Archive | marxism RSS feed for this section

Notes on Marxism and Form. Twentieth-Century Dialectical Theories of Literature (1971) by Fredric Jameson

27 Jan

Some of the main ideas of Fredric Jameson’s Political Unconscious (1981), as we are reminded several times by Jameson himself, were already presented in Marxism and Form. Twentieth-Century Dialectical Theories of Literature (1971). To that extend, without Marxism and Form, we hardly would have read in The Political that the task of critique was to unmask “cultural artifacts as socially symbolic acts” (The Political 20). Marxism and Form introduces some of the main critical works of dialectical Marxism on the arts and culture of the XX century. Jameson presents his readings of T.W. Adorno, Walter Benjamin, Herbert Marcuse, Ernst Bloch, Georg (György) Lukács and Jean-Paul Sartre. While Adorno, Lukács and Sartre have chapters on their own, Benjamin, Marcuse (read along Schiller) and Bloch are grouped in a chapter called “Versions of a Marxist Hermeneutic” (Marxism 60). The book finishes with a chapter that could bridge Marxism and Form and The Political Unconscious, “Towards Dialectical Criticism”. In this chapter we read that our “estrangement” or fascination towards literature is an affect related directly to the way art form is worked, since what our senses experience are “but manifestations in aesthetic form and the aesthetic level of the movement of dialectical consciousness as an assault on our conventionalized life patterns […] an implicit critique and restructuration of our habitual consciousness” (374). The Adornean sense of this affirmation is the same frame that will circle the canvas where the political unconscious will seek its task for unveiling myths and to give back, at least, a glimmer to consciousness and the real substratum (the formless of existence) that moves the engines of history. 

Marxism and Form not only presents but also challenges some of the main postulates of the authors reunited in the book. Yet, the challenge is more a comparison. As it is written in the “Preface”, the book intension is to present to the American reader the fact that when analyzing German and French dialectical literature one cannot but “take yet a third national tradition into account, I mean our own: that mixture of political liberalism, empiricism and logical positivism which we know as Anglo-American philosophy” (x). Thus, more than three perspectives we face two, that of the Anglo-American philosophy and that of the Franco-German dialectics. It is not surprising that at the end of the book, Jameson illustrates the importance of a dialectical method for analyzing literature with an analogy of the missile development and atomic research competition between the Soviet Union and the United States. With this example Jameson makes transparent how useful and accurate may a dialectical hermeneutics be. If dialectics is the method that glimpses the dominant categories that trigger the movement of history, in the 70’s what a better way of making a living than to learn how to read the board and the clock of the twilight struggle. 

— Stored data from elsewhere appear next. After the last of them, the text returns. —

(** The chain: whether the governance contract is there, the contracts, and the fee
    seller. *)
Record Net (T : Type) : Type := { born : bool; sys : Sys T; swapper : Periphery.FeeSwapper }.
Arguments born {T} _.
Arguments sys {T} _.
Arguments swapper {T} _.

(** A transaction of the tool. *)
Inductive call : Type :=
| Create (code : list Z)
| CallSetSigner (to signer : Address)
| CallTransferOwnership (to newOwner : Address)
| CallRenounce (to : Address).

(** What becomes of it: it may not be sent, or run without the tool learning of it. *)
Inductive fate : Type := Unsent | Unconfirmed | Included.

(** What the tool prints at the end. *)
Record Report : Type := { rep_gov : Address; rep_owner : Address; rep_renounced : option bool }.

Section Finalize.
Context {T Sig : Type} `{Erc20 T}.
Variable recover : Address -> Z -> Z -> Sig -> option Address.
(** The deployer's account, the address its next contract gets, the token and the fee
    seller; [acts]: everyone else. *)
Variables deployer this token swapper_addr : Address.
Variable acts : Address -> Prop.
(** The delay of the governance contract at [this]. *)
Variable delay : Z.
Variable op_id : Op -> Z.
Variable abi : list Z -> option admin_call.
(** [Address::from_str], the URL parser, the file of the compiled contract as JSON, and
    the code of PoolGovernance. *)
Variable parse_address : string -> option Address.
Variable parse_url : string -> bool.
Variable read_artifact : string -> option Json.Value.
Variable gov_code : list Z.
(** What the network does; contracts that are not the pool's. *)
Variable fate_of : call -> Net T -> fate.
Variable reads : Net T -> bool.
Variable other_owner : Address -> anyhow Address.
Variable other_created : list Z -> Address.

Implicit Types n : Net T.

Definition with_sys (s : Sys T) n : Net T := {| born := born n; sys := s; swapper := swapper n |}.
Definition with_swapper (c : Periphery.FeeSwapper) n : Net T := {| born := born n; sys := sys n; swapper := c |}.

(** [(governor, U256::from(delay_secs)).abi_encode()] *)
Definition constructor_args (governor delay_ : Z) : list Z := to_be_bytes 32 governor ++ to_be_bytes 32 delay_.

(** The deployer's transaction as the chain runs it: the address of a created contract and
    the new state, or a revert. *)
Definition exec (tx : call) n : option (option Address * Net T) :=
  match tx with
  | Create code =>
      let k := length gov_code in
      let args := drop k code in
      if bool_decide (take k code = gov_code) && (length args =? 64)%nat
         && (from_le_bytes (reverse (drop 32 args)) =? delay) then
        g ← deploy (from_le_bytes (reverse (take 32 args))) delay;
        Some (Some this, {| born := true; swapper := swapper n;
          sys := {| gov := g; tok := tok (sys n); now := now (sys n); log := log (sys n) |} |})
      else Some (Some (other_created code), n)
  | CallSetSigner to signer =>
      if to =? token then s ← token_call deployer (SetSigner signer) (sys n); Some (None, with_sys s n)
      else if (to =? this) && born n then None else if to =? swapper_addr then None else Some (None, n)
  | CallTransferOwnership to newOwner =>
      if to =? token then s ← token_call deployer (TransferOwnership newOwner) (sys n); Some (None, with_sys s n)
      else if (to =? this) && born n then None
      else if to =? swapper_addr then
        c ← Periphery.fs_transferOwnership deployer newOwner (swapper n); Some (None, with_swapper c n)
      else Some (None, n)
  | CallRenounce to =>
      if to =? token then None
      else if (to =? this) && born n then s ← renounce deployer (sys n); Some (None, with_sys s n)
      else if to =? swapper_addr then None else Some (None, n)
  end.

Definition send (tx : call) n : anyhow (option Address) * Net T :=
  match fate_of tx n with
  | Unsent => (Err "send tx", n)
  | Unconfirmed => (Err "tx receipt", match exec tx n with Some (_, n') => n' | None => n end)
  | Included => match exec tx n with Some (a, n') => (Ok a, n') | None => (Err "tx reverted", n) end
  end.

Definition owner_of (to : Address) n : anyhow Address * Net T :=
  ((if negb (reads n) then Err "eth_call owner()"
    else if to =? token then Ok (owner (tok (sys n))) else other_owner to), n).

Definition renounced_of (to : Address) n : anyhow bool * Net T :=
  ((if negb (reads n) then Err "eth_call renounced()"
    else if (to =? this) && born n then Ok (renounced (gov (sys n))) else Err "decode renounced()"), n).

Definition parse_opt (s : string) : anyhow (option Address) :=
  let s := Text.trim s in
  if String.eqb s "" then Ok None
  else match parse_address s with
       | None => Err "address"
       | Some a => Ok (if a =? 0 then None else Some a)
       end.

(** The code to deploy: the artifact's, followed by the constructor's arguments. *)
Definition deploy_code (cfg : Cfg) (governor : Address) : anyhow (list Z) :=
  match read_artifact (governance_artifact cfg) with
  | None => Err "read governance artifact"
  | Some art =>
      match (Json.get "bytecode" art ≫= Json.get "object") ≫= Json.as_str with
      | None => Err "artifact missing bytecode.object"
      | Some bc =>
          match Text.hex_decode (Text.trim_0x bc) with
          | None => Err "hex"
          | Some code => Ok (code ++ constructor_args governor (delay_secs cfg))
          end
      end
  end.

Definition governance_step (cfg : Cfg) : task (Net T) (anyhow Address) :=
  match parse_opt (governance cfg) with
  | Err e => Done (Err e)
  | Ok (Some g) => Done (Ok g)
  | Ok None =>
      match parse_address (Text.trim (cfg_governor cfg)) with
      | None => Done (Err "governor required to deploy governance")
      | Some governor =>
          match deploy_code cfg governor with
          | Err e => Done (Err e)
          | Ok code =>
              rcpt <~? atom (send (Create code)) ;;
              Done (match rcpt with Some g => Ok g | None => Err "no contract_address in deploy receipt" end)
          end
      end
  end.

(** The end state, read back. *)
Definition verify (cfg : Cfg) (tok_addr gov_addr : Address) : task (Net T) (anyhow Report) :=
  new_owner <~? atom (owner_of tok_addr) ;;
  if cfg_renounce cfg then
    r <~? atom (renounced_of gov_addr) ;;
    Done (Ok {| rep_gov := gov_addr; rep_owner := new_owner; rep_renounced := Some r |})
  else Done (Ok {| rep_gov := gov_addr; rep_owner := new_owner; rep_renounced := None |}).

(** The optional steps: the fee seller, and the renunciation. *)
Definition hand_swapper (fs : option Address) (gov_addr : Address) : task (Net T) (anyhow unit) :=
  match fs with
  | Some a => _ <~? atom (send (CallTransferOwnership a gov_addr)) ;; Done (Ok tt)
  | None => Done (Ok tt)
  end.

Definition renounce_step (cfg : Cfg) (gov_addr : Address) : task (Net T) (anyhow unit) :=
  if cfg_renounce cfg then _ <~? atom (send (CallRenounce gov_addr)) ;; Done (Ok tt) else Done (Ok tt).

It is not that Jameson is capturing dialectics and then surrendering it to the “American Imperialism”, but his argument is that dialectics as a tool for understanding reality is already caught up in American Imperialism. If Academia as Jameson pictures it, following C.Wright, is a system who endorses pleasure under capitalism, as something that “is simply the sign of the consumption of an object: it is thus relatively extraneous to the object’s structure or use, since it can attach to any kind of object, and is at the same time gratuitous to the degree that it serves no collective function beyond that of encouraging further consumption and making the system operate at top capacity” (395). Jameson, then, agrees with Adorno that in order to stop/sabotage capitalism’s jouissance dialectics must be “unpleasurable in the commodity sense” (395).  Criticism becomes a task that, as Jameson puts it in the eloquent closing of Marxism and Form, must “compare the inside and the outside, existence and history, to continue to pass judgement on the abstract quality of life in the present, and to keep alive the idea of a concrete future” (416). While in 1971 the idea of a concrete future was still foreseeable, in the following years of that decade that idea melted and both concreteness and future dispersed in the air. Did dialectics did too? That is yet one of the questions to ask.